In environmental samples, the potentially interfering species present in the sample can be broadly divided into nonelectroactive and electroactive components. The nonelectroactive components do not participate in the preconcentration and stripping of Mn, and thus do not impact sensor performance. The electroactive metal components, such as Fe2+, Fe3+, Cd2+, Cu2+, Ni2+, Zn2+, Pb2+, As3+, Se4+, can exist in any sample matrix. However, most of these species have very specific reduction/oxidation potentials and are not likely to interfere with Mn due to difference in the stripping potential. Also, previous work by Saterlay et al.[31] indicated that Zn2+, Cu2+, Pb2+, and Fe3+ have no measurable effect for Mn determination. Recent work by Banks et al.[4] and Locatelli and Torsi[21] independently confirmed that the only considerable interference in such measurements could be due to Fe2+, and that CSV is highly selective toward Mn. Thus, CSV is ideally suited for complex environmental samples such as those reported herein.

Conclusions

We demonstrated a palladium-based electrochemical sensor for CSV and demonstrated the determination of Mn in buffer and environmental water samples. Compared with ASV, CSV is a viable alternative for detecting metals whose reduction potentials are too negative for the potential window of common WEs in ASV. This work also showcases the flexibility of our copper-based sensor platform, which can be easily modified by simple coating of the WE surface. To our knowledge, this is also the first demonstration of Mn determination by CSV on a microscale sensor.

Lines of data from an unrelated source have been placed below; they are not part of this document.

(** Handing the machine the instruction that memory holds at the current address is
    the same as letting it fetch: the result, the processor, every device and the event
    list agree, on every path, for every kind of instruction - one that reads the word at
    its own address included. *)
Theorem prefetched_step_same {E} `{Spu2DmaEndpoint E} `{Spu2MmioEndpoint E} instruction
    (m : IopMachine E) :
  u32 (pc (cpu m)) -> IopMemory.read_u32 (pc (cpu m)) (memory m) = Ok instruction ->
  step_without_external_interrupts_prefetched instruction m =
  IopMachine.step_without_external_interrupts m.
Proof.
  intros Hpc Hread. unfold step_without_external_interrupts_prefetched,
    IopMachine.step_without_external_interrupts, step_inner. cbn [fmap option_fmap option_map].
  set (pre := Some (pc (cpu m), instruction)).
  unfold R3000Exec.step_without_external_interrupts, R3000Exec.step_inner. cbn [andb fst snd].
  destruct (has_bits (pc (cpu m)) 3); [unfold finish_step; by destruct (trap _ _ _ _)|].
  unfold on_bus at 1 2. cbn [snd].
  assert (R3000.read_u32 (pc (cpu m)) (lend pre m) = (Ok instruction, lend None m)) as ->.
  { cbn. unfold MachineBus.read_u32. cbn. by rewrite Z.eqb_refl. }
  assert (R3000.read_u32 (pc (cpu m)) (lend None m) = (Ok instruction, lend None m)) as ->;
    [|done].
  exact (plain_fetch _ _ (lend None m) Hpc Hread).
Qed.
(** ** Booting a bare-metal image *)

Lemma translate_direct a : IopMemory.translate a =
  if direct a then Ok (a mod 2 ^ 29) else Err (UnsupportedSegment a).
Proof.
  unfold IopMemory.translate, direct. destruct (_ || _); [|done].
  change 0x1fffffff with (Z.ones 29). by rewrite Z.land_ones.
Qed.

Lemma load_ram_spec o bytes m : buf_len (ram m) = RAM_SIZE -> 0 <= o < 2 ^ 32 ->
  IopMemory.load_ram o bytes m =
  if o + Z.of_nat (length bytes) <=? RAM_SIZE
  then (Ok tt, m <| ram := Buffer.write_cells (ram m) o bytes |>)
  else (Err (InvalidRamRange o (Z.of_nat (length bytes))), m).
Proof.
  intros Hm Ho. unfold IopMemory.load_ram, checked_add_u, Buffer.copy_from. rewrite Hm.
  destruct (Z.leb_spec (o + Z.of_nat (length bytes)) RAM_SIZE) as [Hle|Hgt].
  - unfold RAM_SIZE in Hle. rewrite (proj2 (Z.ltb_lt _ (2 ^ 64))) by lia.
    change (2 * 1024 * 1024) with RAM_SIZE in Hle. rewrite (proj2 (Z.leb_le _ RAM_SIZE)) by done.
    by rewrite (proj2 (Z.leb_le 0 o)) by lia.
  - destruct (_ <? _); [|done]. by rewrite (proj2 (Z.leb_gt _ RAM_SIZE)) by done.
Qed.

(** The machine a placed image starts as. *)
Definition bare_machine {E} (physical entry : Z) (program : list Z) (e : E) (config : MachineConfig)
    : IopMachine E :=
  let m := IopMachine.new e config in
  let mem := memory m in
  m <| memory := (mem <| ram := Buffer.write_cells (ram mem) physical program |>) |>
    <| cpu := put_register 29 0x001ffff0 (Cpu.new (mkResetProfile entry 0x80000080 0xbfc00180
                                                  0 IOP_PROCESSOR_ID)) |>.

Lemma bare_machine_ok {E} `{EndpointLaws E good} `{Spu2MmioEndpoint E}
    physical entry program (e : E) config :
  u32 entry -> Forall (in_u 8) program -> good e ->
  machine_ok (good := good) (bare_machine physical entry program e config).
Proof.
  intros He Hb Hg. pose proof (machine_new_ok e config Hg) as [[] Hq Hgt].
  constructor; [constructor|..]; try done.
  - apply (put_register_wf 29); [|by split|lia]. apply cpu_new_wf. constructor; (done || by split).
  - constructor; try done; cbn.
    + by rewrite Buffer.write_cells_len.
    + apply Buffer.write_cells_ok; [apply Buffer.zeroed_ok|done].
Qed.

Lemma from_bare_metal_eq {E} `{Spu2DmaEndpoint E} `{Spu2MmioEndpoint E}
    load entry program (e : E) config :
  from_bare_metal load entry program e config =
  let physical := load mod 2 ^ 29 in
  if has_bits entry 3 || negb (is_ram (IopMemory.classify entry)) then Err (InvalidEntry entry)
  else if negb (direct load) then Err (ProgramError (UnsupportedSegment load))
  else if physical + Z.of_nat (length program) <=? RAM_SIZE
  then Ok (bare_machine physical entry program e config)
  else Err (ProgramError (InvalidRamRange physical (Z.of_nat (length program)))).
Proof.
  unfold from_bare_metal. destruct (_ || _); [done|].
  rewrite translate_direct. destruct (direct load); cbn [map_err obind negb]; [|done].
  pose proof (Z.mod_pos_bound load (2 ^ 29) ltac:(lia)). cbn [memory IopMachine.new].
  rewrite load_ram_spec by (done || lia). by destruct (_ <=? RAM_SIZE).
Qed.

(** A bare-metal machine is built exactly when its entry point is an aligned RAM
    address and its image, at the physical address the load address denotes, ends inside
    RAM; anything else is refused with the matching error and never panics.  The machine
    is well formed, stands at the entry point at time zero with the stack pointer set,
    and each byte of RAM is the image's or zero. *)
Theorem bare_metal_boots {E} `{EndpointLaws E good} `{Spu2MmioEndpoint E}
    load entry program (e : E) config :
  u32 load -> u32 entry -> Forall (in_u 8) program -> good e ->
  let placed o := load mod 2 ^ 29 <= o < load mod 2 ^ 29 + Z.of_nat (length program) in
  match from_bare_metal load entry program e config with
  | Ok m => machine_ok (good := good) m /\
      has_bits entry 3 = false /\ is_ram (IopMemory.classify entry) = true /\
      pc (cpu m) = entry /\ now m = 0 /\ R3000.registers (cpu m) !! 29%nat = Some 0x001ffff0 /\
      (forall o, 0 <= o < RAM_SIZE -> Buffer.get (ram (memory m)) o =
        Some (if decide (placed o) then nth (Z.to_nat (o - load mod 2 ^ 29)) program 0 else 0))
  | Err (InvalidEntry x) => x = entry /\
      (has_bits entry 3 = true \/ is_ram (IopMemory.classify entry) = false)
  | Err (ProgramError x) =>
      x = UnsupportedSegment load /\ direct load = false \/
      x = InvalidRamRange (load mod 2 ^ 29) (Z.of_nat (length program)) /\
        RAM_SIZE < load mod 2 ^ 29 + Z.of_nat (length program)
  | _ => False
  end.
Proof.
  intros Hl He Hb Hg placed. rewrite from_bare_metal_eq. cbv zeta.
  destruct (has_bits entry 3) eqn:Ea; cbn [orb]; [by auto|].
  destruct (is_ram (IopMemory.classify entry)) eqn:Er; cbn [negb]; [|by auto].
  destruct (direct load) eqn:Ed; cbn [negb]; [|by auto].
  destruct (Z.leb_spec (load mod 2 ^ 29 + Z.of_nat (length program)) RAM_SIZE);
    [|right; split; [reflexivity|assumption]].
  split_and!; try done; [by apply bare_machine_ok|].
  intros i Hi. cbn. rewrite Buffer.get_in by (rewrite Buffer.write_cells_len; exact Hi).
  rewrite Buffer.cell_write_cells. by repeat case_decide.
Qed.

Several features make this sensor ideally suited for POC applications. First, Pd is a relatively low-cost electrode material compared to Au or Pt. Though Pd is not a commonly used material for electroanalytical systems, it provides stable potential as AE and sufficient potential window for CSV of Mn as WE. We also demonstrated that the sensor with a Cu/CuCl2 RE was sufficiently stable for CSV with a preconcentration time as long as 600 s. Thus, the sensors are qualified to be low-cost disposable sensors for POC instruments. Second, the microfabrication procedure of our palladium-based sensor is relatively simple. Microfabrication offers the potential for mass production, which can further reduce the cost of the sensor. Simple fabrication also helps to reduce the device-to-device variation, leading to relatively low 11% variability. This advantage is crucial for POC applications where disposable sensors are used, as it becomes possible to minimize errors introduced through sensor manufacturing.

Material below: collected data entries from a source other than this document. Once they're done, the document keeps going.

(** One voice of the frame. *)
Definition render_voice (core_index : nat) (ram : Buffer) (index : Z) (m : Mix) (c : Core)
    : outcome Spu2Error Mix * Core :=
  match voices c !! Z.to_nat index with
  | None => (Panic, c)
  | Some v =>
      let bit := shl 32 1 index in
      let effective :=
        if negb (index =? 0) && has_bits (pitch_mod_mask c) bit
        then modulated_pitch (pitch v) (mix_previous m) else pitch v in
      let (noise_sample, c) :=
        if has_bits (noise_mask c) bit then
          let (sample, g) := NoiseGenerator.step (noise c) in
          (Some sample, c <| noise := g |>)
        else (None, c) in
      let (r, v) := Voice.render weights ram effective noise_sample v in
      let c := c <| voices := <[Z.to_nat index := v]> (voices c) |> in
      let! (out, c) := (map_err (fun e => Adpcm (Z.of_nat core_index) index e.1 e.2) r, c) in
      let c := match fetched out with Some a => check_irq_fetch a c | None => c end in
      let c := if loop_end out then c <| endx := endx c .| bit |> else c in
      let left := apply_volume (dry out) (volume_left v) in
      let right := apply_volume (dry out) (volume_right v) in
      let routed mask flag := has_bits (mask c) bit && has_bits (mix c) flag in
      (Ok (mkMix
         (add_if (routed voice_dry_left MMIX_VOICE_DRY_LEFT) (dry_left m) left)
         (add_if (routed voice_dry_right MMIX_VOICE_DRY_RIGHT) (dry_right m) right)
         (add_if (routed voice_effect_left MMIX_VOICE_EFFECT_LEFT) (wet_left m) left)
         (add_if (routed voice_effect_right MMIX_VOICE_EFFECT_RIGHT) (wet_right m) right)
         (dry out)), c)
  end.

Finally, the sensor offers competitive performance for electrochemical determination of Mn. By optimizing experimental parameters, the sensor exhibits LOD = 334 nM (18.3 ppb), good sensitivity of 0.106 μA/μM (5.575 μA/μM/cm2 normalized to WE area), and good linearity in the 455 nM to 10.9 μM range. This is a significant improvement in performance compared with our previous work. In experiments with water samples, good quality peaks were observed that can be used to quantify the concentration of Mn using the method of standard additions. Ultimately, while our miniaturized palladium-based voltammetric sensors are unable to match the precision and limits of detection of modern spectroscopic and mass spectrometry techniques, the measurements that they are able to do are in the relevant range and use low-cost materials with simple fabrication, which is more favorable for disposable sensors.